Um estudo pioneiro conduzido por pesquisadores da renomada Universidade de São Paulo (USP) trouxe à luz uma faceta crucial da batalha contra a Covid-19. Publicado recentemente no Journal of Applied Physiology, essa pesquisa revela que a Covid-19 grave é, essencialmente, uma doença trombótica que se inicia nos pequenos vasos sanguíneos, conhecidos como capilares, nos pulmões. Esta descoberta revoluciona nossa compreensão da doença e lança novas perspectivas para seu tratamento.
O estudo, baseado em autópsias de nove pacientes que sucumbiram à forma grave da Covid-19, identificou um padrão distintivo de alterações na vascularização pulmonar e formação de trombos. Isso, pela primeira vez, associou a Covid-19 ao dano endotelial e à formação de trombos na microcirculação pulmonar. Essas descobertas representam uma peça fundamental no quebra-cabeça da fisiopatologia da doença e abrem caminho para estratégias terapêuticas inovadoras.
A pneumologista Elnara Negri, coautora do estudo e professora da Faculdade de Medicina da USP, destaca: “Esse estudo é a confirmação do que alertamos desde o início da pandemia: a Covid-19 grave é uma doença trombótica. O vírus SARS-CoV-2 tem uma afinidade pelo endotélio, a camada que reveste os vasos sanguíneos. Ao invadir as células endoteliais, ele afeta primeiro a microcirculação. O problema começa nos capilares do pulmão, para depois coagular os vasos maiores, podendo atingir qualquer outro órgão.”
A pesquisa revelou que o vírus ataca o glicocálix, uma camada glicoproteica que impede a coagulação sanguínea nos vasos. Quando o SARS-CoV-2 invade as células endoteliais, destrói o glicocálix, resultando em exposição tecidual e coagulação intravascular, começando nos capilares pulmonares. Esse processo insidioso, que se inicia na microcirculação pulmonar, pode explicar o fenômeno da “hipóxia feliz”, em que pacientes não percebem a baixa oxigenação em seu sangue.
Essa descoberta tem implicações profundas no tratamento da Covid-19 grave. Diferentemente de outras síndromes respiratórias agudas, onde a inflamação nos alvéolos pulmonares é o principal problema, na Covid-19 inicial, o dano endotelial dos capilares pulmonares prevalece. Portanto, o tratamento requer hidratação e a administração cuidadosa de anticoagulantes para evitar a formação de trombos.
O estudo também revelou que a disfunção endotelial está diretamente relacionada à resposta inflamatória característica da Covid-19. O vírus não apenas provoca coagulação sanguínea anormal, mas também desencadeia inflamação e atrai células imunes, exacerbando o problema.

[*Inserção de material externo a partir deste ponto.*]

(** * age-keygen-gui: the key-generation worker and the window's key actions

    A shallow embedding of [age_keygen_gui.py]: the string operations the
    worker relies on, [KeyGenerationWorker.run] with the signals it emits and
    the child processes it starts, and the slots of [AgeKeyGeneratorWindow]
    that consume those signals or export a displayed key.

    Python strings are sequences of code points.  Here a string is a
    [String.string], each character standing for the code point of the same
    number, so the model covers the code points below 256; the line
    boundaries of [str.splitlines], the white space of [str.strip] and the
    case mapping of [str.lower] are Python's, restricted to that range. *)

From Stdlib Require Import ZArith Ascii String List Bool Lia.
From stdpp Require Import base option gmap strings.
Import ListNotations.

Local Open Scope string_scope.
Local Open Scope list_scope.

(** ** Python string operations *)

Module Py.

(** [str.isspace] on one code point: 9-13, 28-32, 0x85 and 0xA0. *)
Definition isspace (c : ascii) : bool :=
  let n := nat_of_ascii c in
  (((9 <=? n) && (n <=? 13)) || ((28 <=? n) && (n <=? 32))
   || (n =? 133) || (n =? 160))%nat.

(** The line boundaries [str.splitlines] splits at: LF, VT, FF, CR, FS, GS,
    RS and NEL (CR LF counts once). *)
Definition is_linebreak (c : ascii) : bool :=
  let n := nat_of_ascii c in
  (((10 <=? n) && (n <=? 13)) || ((28 <=? n) && (n <=? 30)) || (n =? 133))%nat.

Definition is_cr (c : ascii) : bool := (nat_of_ascii c =? 13)%nat.
Definition is_lf (c : ascii) : bool := (nat_of_ascii c =? 10)%nat.

(** [s.splitlines()]: the lines without their boundaries; no empty last
    line after a final boundary.  [after_cr] tells that the character just
    read was a CR, whose following LF belongs to the same boundary. *)
Fixpoint splitlines_from (after_cr : bool) (s : string) : list string :=
  match s with
  | EmptyString => []
  | String c s' =>
      if after_cr && is_lf c then splitlines_from false s'
      else if is_linebreak c then EmptyString :: splitlines_from (is_cr c) s'
      else match splitlines_from false s' with
           | [] => [String c EmptyString]
           | l :: ls => String c l :: ls
           end
  end.

Definition splitlines (s : string) : list string := splitlines_from false s.

(** [s.lstrip()], [s.rstrip()] and [s.strip()] without argument. *)
Fixpoint lstrip (s : string) : string :=
  match s with
  | EmptyString => EmptyString
  | String c s' => if isspace c then lstrip s' else s
  end.

Fixpoint rstrip (s : string) : string :=
  match s with
  | EmptyString => EmptyString
  | String c s' =>
      match rstrip s' with
      | EmptyString => if isspace c then EmptyString else String c EmptyString
      | r => String c r
      end
  end.

Definition strip (s : string) : string := rstrip (lstrip s).

(** [s.startswith(p)]. *)
Definition startswith (s p : string) : bool := String.prefix p s.

(** [s.endswith(p)]. *)
Definition endswith (s p : string) : bool :=
  String.prefix (String.rev p) (String.rev s).

(** [s.replace(old, new)] for a non-empty [old]: the occurrences of [old]
    are found from the left and do not overlap.  [skip] counts the
    characters of the occurrence just found that are still to be passed. *)
Fixpoint replace_from (old new : string) (skip : nat) (s : string) : string :=
  match s with
  | EmptyString => EmptyString
  | String c s' =>
      match skip with
      | S k => replace_from old new k s'
      | O =>
          if String.prefix old s
          then new +:+ replace_from old new (String.length old - 1) s'
          else String c (replace_from old new 0 s')
      end
  end.

Definition replace (s old new : string) : string := replace_from old new 0 s.

(** [s.lower()]: A-Z and the Latin-1 capitals 0xC0-0xDE apart from the
    multiplication sign 0xD7 move up by 32. *)
Definition lower_char (c : ascii) : ascii :=
  let n := nat_of_ascii c in
  if (((65 <=? n) && (n <=? 90))
      || ((192 <=? n) && (n <=? 222) && negb (n =? 215)))%nat
  then ascii_of_nat (n + 32) else c.

Fixpoint lower (s : string) : string :=
  match s with
  | EmptyString => EmptyString
  | String c s' => String (lower_char c) (lower s')
  end.

(** [s.encode('utf-8')], the bytes given by their numbers: one byte below
    128, two bytes from 128 to 255. *)
Fixpoint encode_utf8 (s : string) : string :=
  match s with
  | EmptyString => EmptyString
  | String c s' =>
      let n := nat_of_ascii c in
      if (n <? 128)%nat then String c (encode_utf8 s')
      else String (ascii_of_nat (192 + n / 64))
             (String (ascii_of_nat (128 + n mod 64)) (encode_utf8 s'))
  end.

(** [s[n:]]. *)
Fixpoint slice_from (n : nat) (s : string) : string :=
  match n, s with
  | O, _ => s
  | S k, EmptyString => EmptyString
  | S k, String _ s' => slice_from k s'
  end.

(** [sub in s]. *)
Fixpoint contains (s sub : string) : bool :=
  String.prefix sub s
  || match s with
     | EmptyString => false
     | String _ s' => contains s' sub
     end.

(** Truth value of a string: [not s] holds of the empty string only. *)
Definition is_empty (s : string) : bool :=
  match s with EmptyString => true | _ => false end.

(** [a or b] on strings. *)
Definition or_else (a b : string) : string := if is_empty a then b else a.

End Py.

(** The line feed. *)
Definition LF : string := String (ascii_of_nat 10) "".

(** ** Signals, child processes and the worker's monad *)

(** The four signals of [KeyGenerationWorker]. *)
Inductive signal : Type :=
| started
| progress (message : string)
| finished (private_key public_key error : string)
| error (message : string).

(** The [input=] argument of [subprocess.run]: absent, a [str] or a
    [bytes] object (given by its characters). *)
Inductive py_input : Type :=
| NoInput
| StrInput (s : string)
| BytesInput (b : string).

(** One call [subprocess.run(argv, input=..., capture_output=True,
    text=True, timeout=..., check=True)]; the three constant keyword
    arguments are the same at both call sites. *)
Record Request : Type := {
  argv : list string;
  input : py_input;
  timeout : Z
}.

(** What a started child does, seen from the caller: it exits with a
    status and the text of its two output streams, or it is still running
    when the caller's timeout has passed. *)
Inductive completion : Type :=
| Exited (returncode : Z) (out err : string)
| Overrun.

(** The world outside the program: whether a command line can be started
    at all ([Some msg]: [Popen] raises an [OSError] that prints as [msg]),
    and what the child does given the text it is fed on standard input. *)
Record Env : Type := {
  start_error : list string -> option string;
  child : list string -> option string -> completion
}.

(** The exceptions [run] tells apart; [OtherError] carries [str(e)]. *)
Inductive exn : Type :=
| TimeoutExpired
| CalledProcessError (returncode : Z) (stdout stderr : string)
| OtherError (str_e : string).

Record CompletedProcess : Type := {
  returncode : Z;
  stdout : string;
  stderr : string
}.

Essas descobertas explicam a chamada “Covid longa”, onde os pacientes continuam a sofrer os efeitos da trombose não tratada em vários órgãos, incluindo o cérebro e o coração. É essencial agir rapidamente com anticoagulantes adequados para reverter a disfunção endotelial e evitar complicações.
Este estudo brasileiro, que lança luz sobre a natureza trombótica da Covid-19, representa uma contribuição inestimável para nossa compreensão da doença e abre caminho para tratamentos mais eficazes. À medida que a ciência avança, novas estratégias terapêuticas podem surgir, trazendo esperança na luta contra esta pandemia global.